Unfortunately, the consequences of a collision are more difficult to predict when the target is made of thousands of loosely connected rocks than when it is solid rock. If DART hits a weak target from the pile of rubble, the resulting crater would evolve over the course of a few hours, a process that could take months or even years to model using conventional computer simulations, says Sabina Radokan, a planetary scientist at the university. Bern.
Recently, she and a colleague optimized computer code to model a 3D shock wave to speed up the computation to a few weeks. Unexpectedly, the new simulations show that the DART effect can transfer four to five times more momentum to a weak target from the rubble pile than a uniform target — enough to reshape the entire asteroid rather than leaving a small impact crater, as they report in Planetary Science Journal in June. DART will get more bang for their buck on a weak target because the bulk structure of the rubble will allow more material to explode from the impact – pushing the asteroid forward like a thrust rocket.
“this is [modeling] Planetary scientist Julie Brisset of the Florida Space Institute, who was not involved in the DART mission, says. “You don’t want to hold on to the old bonding [rock] a story.”
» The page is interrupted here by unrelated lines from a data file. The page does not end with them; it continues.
(* ===== verification/Ident.v ===== *)
(** Identifiers of [src/print_yang.c]: how the text of a lense becomes a name that
    YANG accepts.  A buffer has [AY_MAX_IDENT_SIZE] characters; an index that the
    code decrements and increments again in the same step is not moved here. *)
From S2P Require Import Prelude CString Common.
#[local] Open Scope cstr_scope.

Inductive ay_ident_dst := AY_IDENT_NODE_NAME | AY_IDENT_DATA_PATH | AY_IDENT_VALUE_YPATH.

#[export] Instance ay_ident_dst_eq_dec : EqDecision ay_ident_dst.
Proof. solve_decision. Defined.

(** ** Writing into the buffer *)

(** [AY_CHECK_COND(index >= AY_MAX_IDENT_SIZE, AYE_IDENT_LIMIT)]. *)
Definition ident_limit (index : nat) : res unit :=
  if (AY_MAX_IDENT_SIZE <=? index)%nat then Err AYE_IDENT_LIMIT else Ok tt.

(** [AY_CHECK_MAX_IDENT_SIZE]. *)
Definition AY_CHECK_MAX_IDENT_SIZE (b : buf) (s : cstr) : res unit :=
  t ← cstr_of b;
  if (AY_MAX_IDENT_SIZE <? length t + length s + 1)%nat then Err AYE_IDENT_LIMIT else Ok tt.

Definition put (b : buf) (j : nat) (c : ascii) : res buf := bwrite b j [c].
Definition put_checked (b : buf) (j : nat) (c : ascii) : res buf := _ ← ident_limit j; put b j c.
Definition put_word (b : buf) (j : nat) (w : cstr) : res buf := _ ← ident_limit (j + length w); strcpy b j w.

(** ** Names of a translation table *)

Definition is_one_of (c : ascii) (s : string) : bool := existsb (Ascii.eqb c) (lit s).

(** One character: the buffer, the new [i] and the new [j]. *)
Definition from_pattern_char (ident : cstr) (opt : ay_ident_dst) (i j : nat) (b : buf)
  : res (buf * nat * nat) :=
  let c := at_ ident i in
  let d := at_ ident (S i) in
  let node_name := bool_decide (opt = AY_IDENT_NODE_NAME) in
  let put1 c := b' ← put_checked b j c; Ok (b', S i, S j) in
  let skip := Ok (b, S i, j) in
  if c =c LF then skip
  else if c =c " " then
    drop ← (if (j =? 0)%nat then Ok true else p ← fetch b (j - 1); Ok (p =c "-"));
    if (drop : bool) then skip else put1 (if node_name then "-" else " ")%char
  else if is_one_of c "()?" then skip
  else if c =c BSLASH then
    if (j =? 0)%nat && (d =c ".") then Ok (b, S (S i), j)
    else if (d =c ".") || (d =c "-") then skip
    else Err AYE_IDENT_BAD_CHAR
  else if c =c "_" then
    if (j =? 0)%nat then skip else put1 (if node_name then "-" else "_")%char
  else put1 c.

(** The loop; the result is the buffer and the length. *)
Fixpoint from_pattern_loop (fuel : nat) (ident : cstr) (opt : ay_ident_dst) (i j : nat) (b : buf)
  : res (buf * nat) :=
  if at_ ident i =c NUL then Ok (b, j)
  else
    match fuel with
    | 0 => Fault OutOfFuel
    | S fuel' =>
        '(b', i', j') ← from_pattern_char ident opt i j b;
        from_pattern_loop fuel' ident opt i' j' b'
    end.

Definition ay_get_ident_from_pattern_standardized (ident : cstr) (opt : ay_ident_dst) (buffer : buf)
  : res buf :=
  '(b, j) ← from_pattern_loop (length ident) ident opt 0 0 buffer;
  put_checked b j NUL.

(** ** Removing characters *)

Fixpoint remove_loop (rem : ascii) (s : cstr) (j : nat) (b : buf) : res (buf * nat) :=
  match s with
  | [] => Ok (b, j)
  | c :: s' =>
      if c <>c rem then b' ← put b j c; remove_loop rem s' (S j) b' else remove_loop rem s' j b
  end.

Definition ay_string_remove_characters (str : cstr) (rem : ascii) (buffer : buf) : res buf :=
  _ ← c_assert (length str <? AY_MAX_IDENT_SIZE)%nat;
  '(b, j) ← remove_loop rem str 0 buffer;
  put b j NUL.

(** ** Lower case *)

Fixpoint lowercase_dash_loop (fuel : nat) (b : buf) (i : nat) : res buf :=
  s ← cstr_of b;
  if (length s <=? i)%nat then Ok b
  else
    match fuel with
    | 0 => Fault OutOfFuel
    | S fuel' =>
        c ← fetch b i;
        d ← fetch b (S i);
        if negb (isupper c) && (c <>c "-") && isupper d then
          _ ← AY_CHECK_MAX_IDENT_SIZE b (lit "_");
          b1 ← bmove b (i + 2) (i + 1) (length s - i);
          b2 ← put b1 (S i) "-"%char;
          lowercase_dash_loop fuel' b2 (i + 2)
        else if isupper c then b1 ← put b i (tolower c); lowercase_dash_loop fuel' b1 (S i)
        else lowercase_dash_loop fuel' b (S i)
    end.

Definition ay_ident_lowercase_dash (b : buf) : res buf := lowercase_dash_loop (length b) b 0.

(** ** Standardization *)

(** The identifier can be the buffer itself: [None]. *)
Definition ident_at (ident : option cstr) (b : buf) (i : nat) : ascii :=
  match ident with Some s => at_ s i | None => at_ b i end.

(** One character: the buffer, the new [i] and the new [j]. *)
Definition standardize_char (ident : option cstr) (opt : ay_ident_dst) (i j : nat) (b : buf)
  : res (buf * nat * nat) :=
  let c := ident_at ident b i in
  let d := ident_at ident b (S i) in
  let put1 c := b' ← put_checked b j c; Ok (b', S i, S j) in
  let word w := b' ← put_word b j (lit w); Ok (b', S i, j + length (lit w))%nat in
  let skip := Ok (b, S i, j) in
  if c =c " " then put1 (if bool_decide (opt = AY_IDENT_NODE_NAME) then "-" else " ")%char
  else if c =c "#" then skip
  else if c =c "+" then word "plus-"
  else if c =c "-" then if (j =? 0)%nat then word "minus-" else put1 "-"%char
  else if c =c "@" then skip
  else if c =c BSLASH then
    if (j =? 0)%nat && (d =c ".") then Ok (b, S (S i), j)
    else if d =c "." then skip
    else if d =c "+" then
      b' ← put_word b j (lit "plus-"); Ok (b', S (S i), j + length (lit "plus-"))%nat
    else Err AYE_IDENT_BAD_CHAR
  else if c =c "_" then if (j =? 0)%nat then skip else put1 "-"%char
  else if (j =? 0)%nat && isalpha c then b' ← put b j c; Ok (b', S i, S j)
  else if (0 <? j)%nat then put1 c
  else skip.

Fixpoint standardize_loop (fuel : nat) (ident : option cstr) (opt : ay_ident_dst) (stop i j : nat) (b : buf)
  : res (buf * nat) :=
  if (stop <=? i)%nat then Ok (b, j)
  else
    match fuel with
    | 0 => Fault OutOfFuel
    | S fuel' =>
        '(b', i', j') ← standardize_char ident opt i j b;
        standardize_loop fuel' ident opt stop i' j' b'
    end.

(** The length without a dash or "-re" at the end. *)
Definition cut_end (b : buf) (j : nat) : nat :=
  let j1 := if (0 <? j)%nat && (at_ b (j - 1) =c "-") then (j - 1)%nat else j in
  if (3 <? j1)%nat && strneq (lit "-re") (drop (j1 - 3) b) 3 then (j1 - 3)%nat else j1.

(** [memmove(buffer + 1, buffer, strlen(buffer) + 1)] and the new first character. *)
Definition add_underscore (b : buf) : res buf :=
  _ ← AY_CHECK_MAX_IDENT_SIZE b (lit "_");
  s ← cstr_of b;
  b1 ← bmove b 1 0 (length s + 1);
  put b1 0 "_"%char.

Definition ay_get_ident_standardized (ident : option cstr) (opt : ay_ident_dst) (internal : bool)
    (buffer : buf) : res buf :=
  _ ← c_assert (bool_decide (opt ≠ AY_IDENT_DATA_PATH));
  stop ← (match ident with Some s => Ok (length s) | None => s ← cstr_of buffer; Ok (length s) end);
  '(b, j) ← standardize_loop stop ident opt stop 0 0 buffer;
  let j' := cut_end b j in
  b1 ← put_checked b j' NUL;
  b2 ← ay_ident_lowercase_dash b1;
  if internal then add_underscore b2 else Ok b2.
The push to model rubble pile asteroids extends beyond computer screens. Scientists often simulate their impact with lab experiments — firing high-velocity projectiles at different targets, as James Walker at the Southwest Research Institute has done for more than a decade. Recently, the Walker and Radokan team built the first temporary asteroids from the rubble pile for these tests. Walker was shooting horizontal blocks at a slab of rock covered in cement and suspended from a pendulum, while Raducan was shooting straight down into a 7-meter-wide sandpit embedded with small blocks. Both teams have analyzes awaiting publication, and one thing is clear: weaker targets show more dramatic explosions of effects.
A crew of instruments will monitor how well the actual collision matches the simulations. On Sunday, DART deployed a toaster-sized CubeSat that will record the collision and its aftermath with two optical cameras. Meanwhile, the James Webb and Hubble Space Telescopes, along with four ground-based observatories, will take turns observing the point of light. If the Dimorphos is a weak pile of rubble and its output shaft is as large as Raducan predicted, Thomas thinks observatories should be able to catch it light up within hours after the collapse.
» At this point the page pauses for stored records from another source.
Lemma lowercase_dash_loop_spec fuel rest : ∀ pre tail,
  is_cstr pre → is_cstr rest → (length rest <= fuel)%nat →
  (length pre + length rest + S (length tail) = AY_MAX_IDENT_SIZE)%nat →
  lowercase_dash_loop fuel (pre ++ rest ++ NUL :: tail) (length pre)
  = if (length pre + length (dash_lower rest) <? AY_MAX_IDENT_SIZE)%nat
    then Ok (pre ++ dash_lower rest ++ NUL :: drop (length (dash_lower rest) - length rest) tail)
    else Err AYE_IDENT_LIMIT.
Proof.
  revert fuel. induction rest as [|c rest IH]; intros fuel pre tail Hp Hr Hf Hl.
  - assert (cstr_of (pre ++ [] ++ NUL :: tail) = Ok pre) as E by (by apply cstr_of_app).
    cbn [length dash_lower] in *. rewrite (proj2 (Nat.ltb_lt _ _)) by lia.
    destruct fuel; cbn [lowercase_dash_loop]; by rewrite E, bind_Ok, Nat.leb_refl.
  - destruct fuel as [|fuel]; cbn [length] in *; [lia|].
    inversion Hr as [|? ? Hc Hr']; subst.
    assert (cstr_of (pre ++ (c :: rest) ++ NUL :: tail) = Ok (pre ++ c :: rest)) as E.
    { rewrite app_assoc. apply cstr_of_app. by apply Forall_app. }
    cbn [lowercase_dash_loop]. rewrite E, bind_Ok.
    destruct (Nat.leb_spec (length (pre ++ c :: rest)) (length pre)) as [Hle|_];
      [rewrite length_app in Hle; cbn in Hle; lia|].
    rewrite (fetch_Some _ (length pre) c) by (by rewrite lookup_app_r, Nat.sub_diag). rewrite bind_Ok.
    assert ((pre ++ (c :: rest) ++ NUL :: tail) !! S (length pre) = Some (at_ rest 0)) as Hd.
    { rewrite lookup_app_r by lia. replace (S (length pre) - length pre)%nat with 1%nat by lia.
      by destruct rest. }
    rewrite (fetch_Some _ _ _ Hd), bind_Ok. cbn [dash_lower].
    assert (∀ y : ascii, y ≠ NUL → is_cstr (pre ++ [y])) as Hy.
    { intros y Hy. apply Forall_app. split; [done|]. by repeat constructor. }
    assert (S (length pre) = length (pre ++ [c])) as Hlen by (rewrite length_app; cbn; lia).
    destruct (isupper c) eqn:Eu; cbn [negb andb].
    + cbn [app]. rewrite put_mid, bind_Ok. cbn [length].
      replace (S (length pre)) with (length (pre ++ [tolower c])) by (rewrite length_app; cbn; lia).
      replace (pre ++ tolower c :: rest ++ NUL :: tail) with ((pre ++ [tolower c]) ++ rest ++ NUL :: tail)
        by (by rewrite <- app_assoc).
      rewrite IH; [..|lia|rewrite length_app; cbn; lia]; [|apply Hy|done].
      2: { intros Hn. apply Hc, Ascii.eqb_eq. rewrite <- tolower_NUL. by apply Ascii.eqb_eq. }
      rewrite length_app. cbn [length].
      replace (length pre + 1 + length (dash_lower rest))%nat with (length pre + S (length (dash_lower rest)))%nat by lia.
      case_match; [|done]. by rewrite <- !app_assoc.
    + destruct ((c <>c "-") && isupper (at_ rest 0)) eqn:Ed.
      * rewrite (check_max_size _ _ _ E). rewrite length_app. cbn [length].
        pose proof (dash_lower_length rest) as Hdl.
        destruct (Nat.ltb_spec AY_MAX_IDENT_SIZE (length pre + S (length rest) + length (lit "_") + 1)) as [Hlim|Hlim];
          cbn [length lit String.list_ascii_of_string] in Hlim.
        { cbn [length]. destruct (Nat.ltb_spec (length pre + S (S (length (dash_lower rest)))) AY_MAX_IDENT_SIZE); [lia|].
          done. }
        rewrite bind_Ok. destruct tail as [|x tail]; [cbn in Hl; lia|].
        replace (length pre + S (length rest) - length pre)%nat with (S (length rest)) by lia.
        pose proof (dash_inserted pre c rest x tail) as Ei.
        destruct (bmove _ _ _ _) as [b1| |]; [|done..]. rewrite bind_Ok in Ei |- *. rewrite Ei, bind_Ok.
        replace (length pre + 2)%nat with (length (pre ++ [c; "-"%char])) by (rewrite length_app; cbn; lia).
        rewrite IH; [| |done|lia|rewrite length_app; cbn in *; lia].
        2: { apply Forall_app. split; [done|]. by repeat constructor. }
        rewrite length_app. cbn [length].
        replace (length pre + 2 + length (dash_lower rest))%nat
          with (length pre + S (S (length (dash_lower rest))))%nat by lia.
        case_match; [|done]. rewrite <- !app_assoc. cbn [app].
        replace (S (S (length (dash_lower rest))) - S (length rest))%nat
          with (S (length (dash_lower rest) - length rest)) by lia.
        done.
      * rewrite Hlen.
        replace (pre ++ (c :: rest) ++ NUL :: tail) with ((pre ++ [c]) ++ rest ++ NUL :: tail)
          by (by rewrite <- app_assoc).
        rewrite IH; [|by apply Hy|done|lia|rewrite length_app; cbn; lia].
        rewrite length_app. cbn [length].
        replace (length pre + 1 + length (dash_lower rest))%nat
          with (length pre + S (length (dash_lower rest)))%nat by lia.
        case_match; [|done]. by rewrite <- !app_assoc.
Qed.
“That final cloud … will tell us a lot about the actual physical properties of the target,” Thomas says. “It wouldn’t take long for Demorphos to give us the answers; it would take us more time to figure out what he was telling us.”
The full picture will not appear for another 4 years, when the European Space Agency’s HERA mission arrives to survey the surface of Dimorphos and measure its mass. This will help diagnose the asteroid’s internal structure and aid in future planetary defense missions. In the event of a real threat to an asteroid, the goal is to hit the object with enough force to turn it but not too difficult to vaporize it and send a hailstorm of small rocky shards toward Earth.
Confirmation that Demorphos has a rubble-mound structure would also shed light on a larger question: how the solar system first formed. “Understanding what these small bodies have gone through helps us understand how planetary systems formed,” Brissett says. “They are the remnants of this process.”
For now, however, scientists must wait impatiently while DART approaches Taurus Point, hoping that their preparatory work will be the key to unraveling its secrets.